The Office of Sustainability has initiated a program that selects an Eco-Rep for each residence hall in an effort to
increase awareness of sustainability programs on campus.
Students who apply to be Eco-Reps will work with the residents in their building and encourage them to participate
in the annual Eco-Olympics during the spring semester, said junior Casey Schmidt, an intern with the Office of Sustainability and one of the organizers of the Eco-Rep program. During the fall semester, Eco-Reps will have biweekly
training sessions to learn about University of Richmond’s sustainability goals, programs already established on campus and how to motivate students to reduce, reuse and recycle, Schmidt said.

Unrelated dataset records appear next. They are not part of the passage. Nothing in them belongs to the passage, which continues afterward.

(** * ClosedClaw TPC hardware probes: a shallow embedding and its properties

    The development follows the five probe scripts under
    [src/agents/clawtalk/tpc/probes/]: [send.py], [recv.py], [analyze.py],
    [sweep.py] and [decide.py].  Each script is a module below; the names
    of the Python functions are kept.

    Numbers.  Python [int] is [Z].  A Python [float] is a double: a finite
    one is the rational it denotes ([Q]), the IEEE specials are the other
    constructors of [pyfloat]; the sign of zero is not kept.  A float
    operation is the exact operation followed by one rounding to the
    nearest double ([Py.nearest]).  A float given on the command line or
    read from a report is the decimal as written: it is compared as it is
    and rounded where it enters an operation.  PCM samples and everything
    that goes through [sin], [cos] or [log10] live in [R], in exact
    arithmetic.  Bytes are integers in [0, 256).  An array is a list, of
    any length. *)

From Stdlib Require Import String Ascii.
From Stdlib Require Import ZArith QArith Qround Qabs Qminmax Qpower List Bool Lia Lqa.
From Stdlib Require Import Reals Lra.
From Stdlib Require Import DecimalString.
From Equations Require Import Equations.
From Equations.Prop Require Import Logic.
Import ListNotations.

(** ** Byte strings and the library calls the scripts make *)

Module Bytes.
Local Open Scope Z_scope.

(** A [bytes] value: integers in [0, 256). *)
Definition bytes : Type := list Z.

Definition is_byte (b : Z) : Prop := 0 <= b < 256.

(** A bytes literal such as [b"RIFF"]. *)
Definition of_string (s : string) : bytes :=
  map (fun c => Z.of_N (N_of_ascii c)) (list_ascii_of_string s).

(** [x.to_bytes(n, "big")], also [struct.pack(">H", x)] for [n = 2] once the
    range has been checked. *)
Fixpoint to_be (n : nat) (x : Z) : bytes :=
  match n with
  | O => []
  | S n' => to_be n' (Z.shiftr x 8) ++ [Z.land x 255]
  end.

(** [int.from_bytes(bs, "big")], also [struct.unpack(">H", bs)[0]]. *)
Definition from_be (bs : bytes) : Z :=
  fold_left (fun acc b => Z.lor (Z.shiftl acc 8) b) bs 0.
(** [handleExportBackup]: the document of the downloaded file, as
    [JSON.parse] reads it back.  [exportedAt] is the text of
    [new Date().toISOString()]. *)
Definition handleExportBackup (exportedAt : string) (st : AppState) : json :=
  JObj [ ("companies", JArr (map encodeCompany (companies st)));
         ("customers", JArr (map encodeCustomer (customers st)));
         ("transactions", JArr (map encodeTransaction (transactions st)));
         ("exportedAt", JStr exportedAt);
         ("version", JStr "1.0") ]%string.

Inductive Alert : Type :=
| BackupRestored      (* "Backup restored successfully!" *)
| InvalidBackupFormat (* "Invalid backup file format." *)
| ErrorReadingBackup. (* "Error reading backup file." *)

(** What one run of [reader.onload] does: the values handed to
    [setCompanies], [setCustomers] and [setTransactions] (all three calls or
    none) and the alert shown. *)
Record ImportEffect : Type := mkEffect {
  setterArgs : option (json * json * json);
  alerted : option Alert
}.

(** [parsed] is the outcome of [JSON.parse(e.target?.result)]: [None] when
    it throws.  Reading a property of [null] throws too; both land in the
    [catch]. *)
Definition reader_onload (parsed : option json) (confirmed : bool) : ImportEffect :=
  match parsed with
  | None | Some JNull | Some JUndefined => mkEffect None (Some ErrorReadingBackup)
  | Some data =>
      if truthyJson (prop data "companies")
         && truthyJson (prop data "customers")
         && truthyJson (prop data "transactions")
      then
        if confirmed
        then mkEffect
               (Some (prop data "companies", prop data "customers",
                      prop data "transactions"))
               (Some BackupRestored)
        else mkEffect None None
      else mkEffect None (Some InvalidBackupFormat)
  end.

(** *** Reading a restored value with the declared types

    The setters store whatever the file held.  A stored value is a state of
    the typed program when it is an array of records with the declared
    fields, each of the declared type; a [null] where the type says
    [number] is none (the program keeps the [null], and [formatCurrency]
    throws on it when the row is rendered).  What the program does with
    collections that are not of the declared types is outside this
    model. *)

Definition bind {A B : Type} (o : option A) (f : A -> option B) : option B :=
  match o with
  | Some a => f a
  | None => None
  end.

Notation "x <- c ;; k" := (bind c (fun x => k))
  (at level 61, c at next level, right associativity).

Definition readString (v : json) : option string :=
  match v with
  | JStr s => Some s
  | _ => None
  end.

Definition readNumber (v : json) : option number :=
  match v with
  | JNum x => Some x
  | _ => None
  end.

Definition readType (v : json) : option TransactionType :=
  match v with
  | JStr s =>
      if String.eqb s "DEBIT" then Some DEBIT
      else if String.eqb s "CREDIT" then Some CREDIT
      else None
  | _ => None
  end.

(** The optional [gst?: string]. *)
Definition readOptString (v : json) : option (option string) :=
  match v with
  | JUndefined => Some None
  | JStr s => Some (Some s)
  | _ => None
  end.

Definition readTransaction (v : json) : option Transaction.t :=
  id <- readString (prop v "id") ;;
  customerId <- readString (prop v "customerId") ;;
  date <- readString (prop v "date") ;;
  description <- readString (prop v "description") ;;
  type <- readType (prop v "type") ;;
  amount <- readNumber (prop v "amount") ;;
  Some (Transaction.mk id customerId date description type amount).

Definition readCustomer (v : json) : option Customer.t :=
  id <- readString (prop v "id") ;;
  companyId <- readString (prop v "companyId") ;;
  name <- readString (prop v "name") ;;
  phone <- readString (prop v "phone") ;;
  address <- readString (prop v "address") ;;
  openingBalance <- readNumber (prop v "openingBalance") ;;
  Some (Customer.mk id companyId name phone address openingBalance).

Definition readCompany (v : json) : option Company.t :=
  id <- readString (prop v "id") ;;
  name <- readString (prop v "name") ;;
  address <- readString (prop v "address") ;;
  gst <- readOptString (prop v "gst") ;;
  financialYear <- readString (prop v "financialYear") ;;
  Some (Company.mk id name address gst financialYear).

Fixpoint readAll {A B : Type} (f : A -> option B) (l : list A) : option (list B) :=
  match l with
  | [] => Some []
  | a :: rest =>
      b <- f a ;;
      bs <- readAll f rest ;;
      Some (b :: bs)
  end.

Definition readArray {B : Type} (f : json -> option B) (v : json) : option (list B) :=
  match v with
  | JArr items => readAll f items
  | _ => None
  end.

(** The state after one run of [reader.onload]; [None] when the setters
    stored values that are not typed collections. *)
Definition applyImport (eff : ImportEffect) (st : AppState) : option AppState :=
  match setterArgs eff with
  | None => Some st
  | Some (cs, cus, txs) =>
      companies' <- readArray readCompany cs ;;
      customers' <- readArray readCustomer cus ;;
      transactions' <- readArray readTransaction txs ;;
      Some (setTransactions transactions'
              (setCustomers customers' (setCompanies companies' st)))
  end.

Definition handleImportBackup (parsed : option json) (confirmed : bool)
    (st : AppState) : option AppState :=
  applyImport (reader_onload parsed confirmed) st.

(* ================================================================= *)
(** ** The vocabulary of the properties *)

(** *** Whole numbers

    The integer a number stands for when it is a whole number ([0] for
    every number that is none), and the numbers that are whole.  On whole
    numbers whose absolute values add up to less than [2 ^ 53] the
    program's [+] and [-] are those of the integers (see [add_Num] and
    [sub_Num]). *)

Definition toZ (x : number) : Z :=
  match Prim2SF x with
  | S754_finite s m e =>
      let v := if 0 <=? e then Zpos m * 2 ^ e else Zpos m / 2 ^ (- e) in
      if s then - v else v
  | _ => 0
  end.

Definition whole (x : number) : Prop := x = Num (toZ x).

(** The representation of an integer of less than 53 bits: the mantissa
    is the absolute value shifted to 53 bits. *)
Definition canon (s : bool) (v : Z) : spec_float :=
  S754_finite s (Z.to_pos (v * 2 ^ (52 - Z.log2 v))) (Z.log2 v - 52).

Definition ncanon (z : Z) : spec_float :=
  if z =? 0 then S754_zero false else canon (z <? 0) (Z.abs z).

Definition amountZ (t : Transaction.t) : Z := toZ (Transaction.amount t).

(** The absolute values of the amounts, added up. *)
Fixpoint magnitude (l : list Transaction.t) : Z :=
  match l with
  | [] => 0
  | t :: rest => Z.abs (amountZ t) + magnitude rest
  end.
(** * Zone aggregation engine of [database.py]

    A shallow embedding of the SQLite-backed store of the waste-report
    application: the two tables [photos] and [zones], the write path
    [add_photo] / [update_zone] and the read-side queries.

    Conventions of the embedding.
    - A SQLite [REAL] or Python float is a finite IEEE double, given by its
      value, a rational ([Q]).  Copying and comparing are exact; arithmetic
      is the exact operation followed by rounding to the nearest double, ties
      to even, with overflow to infinity as a separate outcome.  Floats that
      are not numbers do not occur.
    - Latitudes, longitudes, severities, confidences and radii are floats.
    - [INTEGER] columns and Python ints are [Z]; an int handed to SQLite as a
      statement parameter must fit in 64 bits.  [TEXT] is [string]; [NULL]
      does not occur.
    - A table is the list of its rows in scan order (ascending rowid); rows
      are only ever appended, with a rowid chosen the way [AUTOINCREMENT] does.
    - [datetime.now()] reads an ambient clock: the clock is a function from
      the number of readings taken so far to the text it returns.
    - Every function opens a connection of its own.  A connection that has
      executed a writing statement and not yet committed holds the write lock
      of the database file, and a writing statement of another connection
      then fails with [OperationalError] (database is locked).  A connection
      that is dropped by an exception gives the lock back and loses its
      statement.
    - Python exceptions are an explicit outcome that carries the store as it
      is on disk when the exception leaves the function. *)

From Stdlib Require Import ZArith QArith Qabs Qround List String Ascii Bool Lia.
From Stdlib Require Import Sorting.Permutation Sorting.Sorted.
From Stdlib Require Import Qpower Lqa.
Import ListNotations.

Local Open Scope Z_scope.

(** ** Rows and tables *)

Definition timestamp := string.

Module Photo.
Record row := mk {
    id : Z;
    image_path : string;
    latitude : Q;
    longitude : Q;
    timestamp : string;
    waste_category : string;
    severity_score : Q;
    confidence : Q;
    is_verified : bool
  }.
End Photo.

Module Zone.
Record row := mk {
    id : Z;
    center_lat : Q;
    center_lng : Q;
    radius : Q;
    waste_level : Z;
    photo_count : Z;
    last_updated : string
  }.
End Zone.

(** The database file: both tables, and for each the [sqlite_sequence]
    counter that [AUTOINCREMENT] maintains. *)
Record database := {
  photos : list Photo.row;
  photos_seq : Z;
  zones : list Zone.row;
  zones_seq : Z
}.

(** [init_db] on a fresh file. *)
Definition init_db : database :=
  {| photos := []; photos_seq := 0; zones := []; zones_seq := 0 |}.

(** Rowid given to the next inserted row of an [AUTOINCREMENT] table: one more
    than the largest rowid that is or ever was in the table. *)
Definition next_rowid (seq : Z) (ids : list Z) : Z :=
  fold_right Z.max seq ids + 1.
Example scenario_A_live :
  let r := run (Sample.cfg false) (Sample.w Sample.feed (Success [Sample.unrelated])) in
  r.1 = Return tt ∧ decision r.2 = Some PlaceOrder
  ∧ clob_calls r.2 =
    let client := {| host := CLOB_API; client_key := "0xkey"; chain_id := 137;
                     signature_type := 1; funder := "0xfunder"; creds := None |} in
    let client' := {| host := CLOB_API; client_key := "0xkey"; chain_id := 137;
                     signature_type := 1; funder := "0xfunder"; creds := Some "creds" |} in
    [Clob_derive_api_key client (Some "creds");
     Clob_create_market_order client'
       {| token_id := "A1"; amount := QArith_base.Qmake 5 2; order_side := "BUY";
          order_type := FOK |} (Some "signed");
     Clob_post_order client' "signed" FOK true].
Proof. vm_compute. done. Qed.

Example scenario_A_dry :
  let r := run (Sample.cfg true) (Sample.w Sample.feed (Success [])) in
  r.1 = Return tt ∧ decision r.2 = Some PlaceOrder
  ∧ last r.2 = Some (Print (Dry_run_would_buy (QArith_base.Qmake 5 2) "Up")).
Proof. vm_compute. done. Qed.

Example scenario_B :
  let r := run (Sample.cfg false) (Sample.w Sample.feed (Success [Sample.unrelated; Sample.held])) in
  r.1 = Return tt ∧ decision r.2 = Some AlreadyHeld ∧ clob_calls r.2 = [].
Proof. vm_compute. done. Qed.

Example scenario_C :
  let r := run (Sample.cfg false)
             (Sample.w [Sample.redeem; Sample.btc_sell] (Success [])) in
  r.1 = Return tt ∧ decision r.2 = Some NoQualifyingActivity
  ∧ network_events r.2
    = [Http_profile "0xtarget" (Success (Profile.mk None (Some "whale")));
       Http_activity "0xtarget" 20 (Success [Sample.redeem; Sample.btc_sell])].
Proof. vm_compute. done. Qed.

Example scenario_fetch_failure :
  run (Sample.cfg false) (Sample.w Sample.feed (Response 503 None))
  = (Raise (HTTPError 503),
     (run (Sample.cfg false) (Sample.w Sample.feed (Response 503 None))).2)
  ∧ decision (run (Sample.cfg false) (Sample.w Sample.feed (Response 503 None))).2 = None.
Proof. vm_compute. done. Qed.


(** ** The key encoding *)

Lemma occurs_app c s1 s2 : occurs c (s1 +:+ s2) = occurs c s1 || occurs c s2.
Proof.
  induction s1 as [|a s1 IH]; [done|].
  change (String a s1 +:+ s2) with (String a (s1 +:+ s2)).
  simpl. by destruct (decide (a = c)).
Qed.

Lemma pretty_N_char_no_underscore x : pretty_N_char x ≠ "_"%char.
Proof. unfold pretty_N_char. by repeat case_match. Qed.

Lemma pretty_N_go_no_underscore x s :
  occurs "_" s = false → occurs "_" (pretty_N_go x s) = false.
Proof.
  revert s. induction (N.lt_wf_0 x) as [x _ IH]; intros s Hs.
  destruct (decide (x = 0)%N) as [->|Hx]; [by rewrite pretty_N_go_0|].
  rewrite pretty_N_go_step by lia.
  apply IH; [apply N.div_lt; lia|].
  simpl. destruct (decide _) as [E|_]; [|done].
  by destruct (pretty_N_char_no_underscore _ E).
Qed.

Lemma pretty_N_no_underscore (x : N) : occurs "_" (pretty x) = false.
Proof.
  unfold pretty, pretty_N. case_decide; [done|].
  by apply pretty_N_go_no_underscore.
Qed.

(** The decimal numeral of an integer never contains the separator. *)
Lemma pretty_Z_no_underscore (z : Z) : occurs "_" (pretty z) = false.
Proof.
  destruct z as [|p|p]; [done|..].
  - apply (pretty_N_no_underscore (N.pos p)).
  - change (pretty (Z.neg p)) with ("-" +:+ pretty (N.pos p)).
    rewrite occurs_app, pretty_N_no_underscore. done.
Qed.

(** A string splits in only one way at its last separator. *)
Lemma split_at_last_separator c1 c2 d1 d2 :
  occurs "_" d1 = false → occurs "_" d2 = false →
  c1 +:+ "_" +:+ d1 = c2 +:+ "_" +:+ d2 → c1 = c2 ∧ d1 = d2.
Proof.
  intros H1 H2. revert c2.
  induction c1 as [|a c1 IH]; intros [|b c2] E.
  - by simplify_eq/=.
  - change (String b c2 +:+ "_" +:+ d2) with (String b (c2 +:+ "_" +:+ d2)) in E.
    change ("" +:+ "_" +:+ d1) with (String "_" d1) in E.
    injection E as _ ->. rewrite occurs_app in H1.
    apply orb_false_elim in H1 as [_ H1]. done.
  - change (String a c1 +:+ "_" +:+ d1) with (String a (c1 +:+ "_" +:+ d1)) in E.
    change ("" +:+ "_" +:+ d2) with (String "_" d2) in E.
    injection E as _ <-. rewrite occurs_app in H2.
    apply orb_false_elim in H2 as [_ H2]. done.
  - change (String a c1 +:+ "_" +:+ d1) with (String a (c1 +:+ "_" +:+ d1)) in E.
    change (String b c2 +:+ "_" +:+ d2) with (String b (c2 +:+ "_" +:+ d2)) in E.
    injection E as -> E. destruct (IH _ E) as [-> ->]. done.
Qed.

(** [key] is injective on (string, integer) pairs. *)
Lemma key_inj c1 o1 c2 o2 : key c1 o1 = key c2 o2 → c1 = c2 ∧ o1 = o2.
Proof.
  unfold key. intros E.
  apply split_at_last_separator in E as [-> E]; auto using pretty_Z_no_underscore.
  split; [done|]. by apply (inj pretty).
Qed.

Lemma already_has_position_true (my_positions : list Position.t) (c : string) (o : Z) :
  already_has_position my_positions c o = true
  ↔ ∃ p, p ∈ my_positions ∧ position_key p = (c, o).
Proof.
  unfold already_has_position, position_key.
  rewrite bool_decide_eq_true, elem_of_list_to_set, list_elem_of_fmap.
  split.
  - intros (p & E & Hp). symmetry in E. apply key_inj in E as [Hc Ho].
    exists p. by rewrite Hc, Ho.
  - intros (p & Hp & [= <- <-]). eauto.
Qed.

(** C4. [already_has_position] answers true exactly when some position of
    the snapshot has the queried market identifier (equal as a string) and
    the queried outcome index (equal as an integer); in particular a pair
    that differs from every held pair in either component is never reported
    as held, so the string encoding of the keys merges no two pairs. *)
Theorem already_has_position_exact (my_positions : list Position.t) (c : string) (o : Z) :
  (already_has_position my_positions c o = true
   ↔ ∃ p, p ∈ my_positions ∧ Position.conditionId p = c ∧ Position.outcomeIndex p = o)
  ∧ ((∀ p, p ∈ my_positions → Position.conditionId p ≠ c ∨ Position.outcomeIndex p ≠ o)
     → already_has_position my_positions c o = false)
  ∧ (∀ c' o', key c' o' = key c o → c' = c ∧ o' = o).
Proof.
  split_and!.
  - rewrite already_has_position_true. unfold position_key.
    split; intros (p & Hp & E); exists p; (split; [done|]).
    + by injection E.
    + by destruct E as [-> ->].
  - intros Hno. apply not_true_iff_false. rewrite already_has_position_true.
    intros (p & Hp & [= Hc Ho]). destruct (Hno p Hp); done.
  - intros c' o'. apply key_inj.
Qed.

(** ** ActivityFeedReader: the scan of [get_latest_bet] *)

(** One turn of the loop: a qualifying entry is returned, any other is
    skipped. *)
Lemma get_latest_bet_loop_cons cfg a feed :
  get_latest_bet_loop cfg (a :: feed)
  = if qualifies cfg a then Some a else get_latest_bet_loop cfg feed.
Proof.
  unfold qualifies, title_filter, is_trade, is_buy. simpl.
  destruct (bool_decide (Activity.type a = _)), (bool_decide (Activity.side a = _)),
    (FILTER_BITCOIN_UP_DOWN cfg); simpl; try done.
  by destruct (startswith _ _).
Qed.

Lemma get_latest_bet_loop_Some cfg feed a :
  get_latest_bet_loop cfg feed = Some a
  ↔ ∃ before after, feed = before ++ a :: after
      ∧ Forall (λ x, qualifies cfg x = false) before ∧ qualifies cfg a = true.
Proof.
  induction feed as [|x feed IH].
  - split; [done|]. intros ([|??] & ? & ? & _); done.
  - rewrite get_latest_bet_loop_cons. destruct (qualifies cfg x) eqn:Hx.
    + split.
      * intros [= <-]. by exists [], feed.
      * intros ([|y before] & after & E & Hbefore & Ha); simplify_eq/=; [done|].
        apply Forall_cons in Hbefore as [? _]. congruence.
    + rewrite IH. split.
      * intros (before & after & -> & Hbefore & Ha).
        exists (x :: before), after. by repeat constructor.
      * intros ([|y before] & after & E & Hbefore & Ha); simplify_eq/=; [congruence|].
        apply Forall_cons in Hbefore as [_ ?]. eauto.
Qed.

Lemma get_latest_bet_loop_None cfg feed :
  get_latest_bet_loop cfg feed = None ↔ Forall (λ x, qualifies cfg x = false) feed.
Proof.
  induction feed as [|x feed IH]; [by split|].
  rewrite get_latest_bet_loop_cons, Forall_cons. destruct (qualifies cfg x).
  - split; [done|]. by intros [? _].
  - rewrite IH. split; [done|]. by intros [_ ?].
Qed.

“Because it is the pilot year of the program, all dorms may not have an Eco-Rep,” said Megan Litke, sustainability manager for the university. “But the Office of Sustainability will try to reach dorms equally with the applicants we
receive,” she said.
While the application deadline was Sept. 11, Litke said, the office will continue to accept applications from students
who are interested. As of the deadline, the Office of Sustainability had received applications to cover three residence
halls, she said.
The Eco-Olympics include Recyclemania and the Campus ConseRVAtion Nationals competition, Litke said. Recyclemania
is an eight-week-long national competition that tracks the recycling of a college campus, as well as its reduction of electricity and water usage, she said. Campus ConseRVAtion Nationals is a competition within the city of Richmond against Virginia Commonwealth University that tracks the recycling and consumption rates of residence halls, Litke said. This will be the university’s fourth year competing in the threeweek- long competition, which VCU won last
year, she said.
Participation in the Eco-Olympics competitions has dropped over the last few years, Schmidt said. “By having Eco-Reps to inform and motivate residents, as well as set up fun events to increase awareness of sustainability, we hope to get participation back up,” she said.
A recent change that will help the university in these competitions is the switch from single-stream recycling to dual-stream recycling, Litke said.
With dual-stream recycling, bottles and cans can be collected in the same recycling bins, she said.
Dual-stream recycling also expands the range of plastic products that can be recycled, Schmidt said. In previous years, the university could only recycle plastics with a “1” or “2” recycling number, she said, but with the new system,
plastics labeled “1” through “7” can be recycled.